# Prediction on Production of Oil Well with AttentionCNN-LSTM

Authors: S Pan, J Wang, W Zhou

Published in: Journal of Physics: Conference Series (Volume 2030, Paper 012038), 2021. Presented at ICEECT 2021 conference

The paper investigates whether Recurrent Neural Networks (RNNs) and Long Short-Term Memory (LSTM) networks truly have long memory—the ability to retain information for a long time. Even though LSTMs were designed to overcome the short memory issue in RNNs, the authors show that both RNNs and LSTMs do not have long memory from a statistical perspective.

## 1. The Problem


Oil well production prediction is crucial for efficient resource management in the petroleum industry. Traditional methods like curve analysis and mathematical modeling are limited in accuracy due to the complexity of external factors affecting production. Machine learning techniques, such as ARIMA, BP neural networks, and SVR, have been used but suffer from limitations like data stability requirements, poor scalability, and susceptibility to local minima. Deep learning approaches, including CNNs and LSTMs, offer better predictive power, but individual models struggle with stability in long-term sequence forecasting. The Attention-CNN-LSTM model is proposed to address these challenges.

## 2. Related work

In the early stage of oilfield development, the curve analysis method and mathematical modeling methods are widely used. 

The authors mention, that "The traditional machine learning methods generally require, that all data should be put into the memory during training". I disagree with them on this topic. In some models - yes we require a lot of the data initially in memory to have correct weights, but still we can expertiment and do fine with partial fitting the data. 

Currently LSTM's are used in production predictions of an oil well and have achieved good results. However, due to the harsh udnerground production envrionment, the oil production data usually contains multiple noise components, which are non linear and non stationary time series. That is the reason, why the paper combines CNN, LSTM and Attention mechanism to construct a production prediction model. I also disagree partially with that, since LSTM alone is enough to handle nonlinear data, due to the gated mechanism, that allow it to capture complex dependendencies.

## 3. Methodology

$$\{\hat{y}_t\}_{t=T+1}^{T+\Delta} = F\left(\{x_t\}_{t=1}^{T}, \{y_t\}_{t=1}^{T} \right)$$

The production prediction of an oil well uses the timeseries of X and the actual oil well production y as inputs to construct a model to predict y in the future.

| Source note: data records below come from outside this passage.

(* ===== verification/Driver.v ===== *)
(** * Driver: the scripts that call the queries and the procedure and print

    Three scripts run the functions of the other components and print what
    they answer:
    - the module body of [src/create_functions.py] (module [LegacyScript]):
      after each of its functions, a loop over fixed ids that calls it
      inside [try ... except ValueError as e: print(e)] and prints a
      sentence built from the answer;
    - [src/tests/test_functions.py] (module [TestFunctions]): the same
      loops over the functions of [scripts/python/create_functions.py],
      with other ids and slightly different sentences;
    - [src/tests/test_procedures.py] (module [TestProcedures]): a loop
      calling [add_registration] for five members and printing each
      answer; the database changes from one call to the next.
    A run is modelled by the monad [io]: the lines printed so far and the
    outcome, a value or the exception that ends the script (the lines
    printed before it stay printed).  The loops are written once, in
    Section [Loops], with the words in which the scripts' sentences
    differ as parameters. *)

From S2P Require Import Prelude Schema Storage Fixture Lookups Queries Legacy Procedure.

(** ** Printing and exceptions *)

(** The lines printed by [print] and the outcome of the run. *)
Definition io (A : Type) : Type := list string * result A.

Definition io_ret {A} (a : A) : io A := ([], Ok a).

Definition io_bind {A B} (c : io A) (k : A -> io B) : io B :=
  match c with
  | (out, Ok a) => let '(out', r) := k a in (out ++ out', r)
  | (out, Raise e) => (out, Raise e)
  end.

Declare Scope io_scope.
Delimit Scope io_scope with io.
Notation "x <-- c ;; k" := (io_bind c (fun x => k))
  (at level 60, c at next level, right associativity) : io_scope.
Open Scope io_scope.

(** A call that prints nothing. *)
Definition lift {A} (r : result A) : io A := ([], r).

(** [print(s)]. *)
Definition print (s : string) : io unit := ([s], Ok tt).

(** [try: body except ValueError as e: print(e)]: the message of a
    [ValueError] is printed after what the body printed; any other
    exception propagates. *)
Definition try_value_error (body : io unit) : io unit :=
  match body with
  | (out, Raise (ValueError msg)) => (out ++ [msg], Ok tt)
  | _ => body
  end.

(** [for x in l: body(x)]. *)
Fixpoint for_ {A} (l : list A) (body : A -> io unit) : io unit :=
  match l with
  | [] => io_ret tt
  | x :: l' => _ <-- body x ;; for_ l' body
  end.

(** [t.strftime('%H:%M')]. *)
Definition strftime_HM (t : time) : string :=
  pad_zeros 2 (py_str (hour t)) +:+ ":" +:+ pad_zeros 2 (py_str (minute t)).

(** ** The loops of the scripts *)

Section Loops.
Context (d : db) (now : date).

(** [print(f"{registrations_2021} persons registered in the year {year}.")]. *)
Definition print_registrations_by_year (year : Z) : io unit :=
  registrations <-- lift (count_registrations_by_year d year) ;;
  print (py_str registrations +:+ " persons registered in the year " +:+ py_str year +:+ ".").

Definition membership_status (membership_terminated : bool) : string :=
  if membership_terminated then "has terminated his/her membership"
  else "is still an active member".

Definition print_membership_terminated (member_ids : list Z) : io unit :=
  for_ member_ids (fun member_id => try_value_error (
    r <-- lift (is_membership_terminated d now member_id) ;;
    let '(membership_terminated, forename, surname) := r in
    print (forename +:+ " " +:+ surname +:+ " (ID: " +:+ py_str member_id +:+ ") " +:+
           membership_status membership_terminated +:+ "."))).

(** [heading] is ["Classes for trainer "] in the older script and
    ["Classes of trainer "] in the test script. *)
Definition print_classes_by_trainer (heading : string) (trainer_ids : list Z) (weekday_id : Z)
  : io unit :=
  for_ trainer_ids (fun trainer_id => try_value_error (
    r <-- lift (get_classes_by_trainer d trainer_id weekday_id) ;;
    let '(forename, surname, weekday, classes_by_trainer) := r in
    match classes_by_trainer with
    | [] => print ("No classes found for trainer " +:+ forename +:+ " " +:+ surname +:+
                   " (ID: " +:+ py_str trainer_id +:+ ") on " +:+ weekday +:+ "s.")
    | _ =>
        _ <-- print (heading +:+ forename +:+ " " +:+ surname +:+
                     " (ID: " +:+ py_str trainer_id +:+ ") on " +:+ weekday +:+ "s:") ;;
        for_ classes_by_trainer (fun class_ =>
          let '(classtype, time) := class_ in
          print (" - " +:+ classtype +:+ " at " +:+ strftime_HM time))
    end)).

Definition instructor_status (instructor : bool) : string :=
  if instructor then "is the instructor" else "is not the instructor".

The model, that will be constructed is constisting of:

- CNN

The input data will be passed to the CNN layer. It can babstract and express the original oil production data at a higher level. The features of the original oil production data are processed by CNN, the correlation between the multi-dimensional data is mined and noises are removed.

- LSTM

The data is passed on to LSTM layers.

- Attention

The attention can be used to extract the salient features in the sub-sequences of long-time sequence and applied to calculate the weighted sumation for the vector expression of the hidden layer of the LSTM output.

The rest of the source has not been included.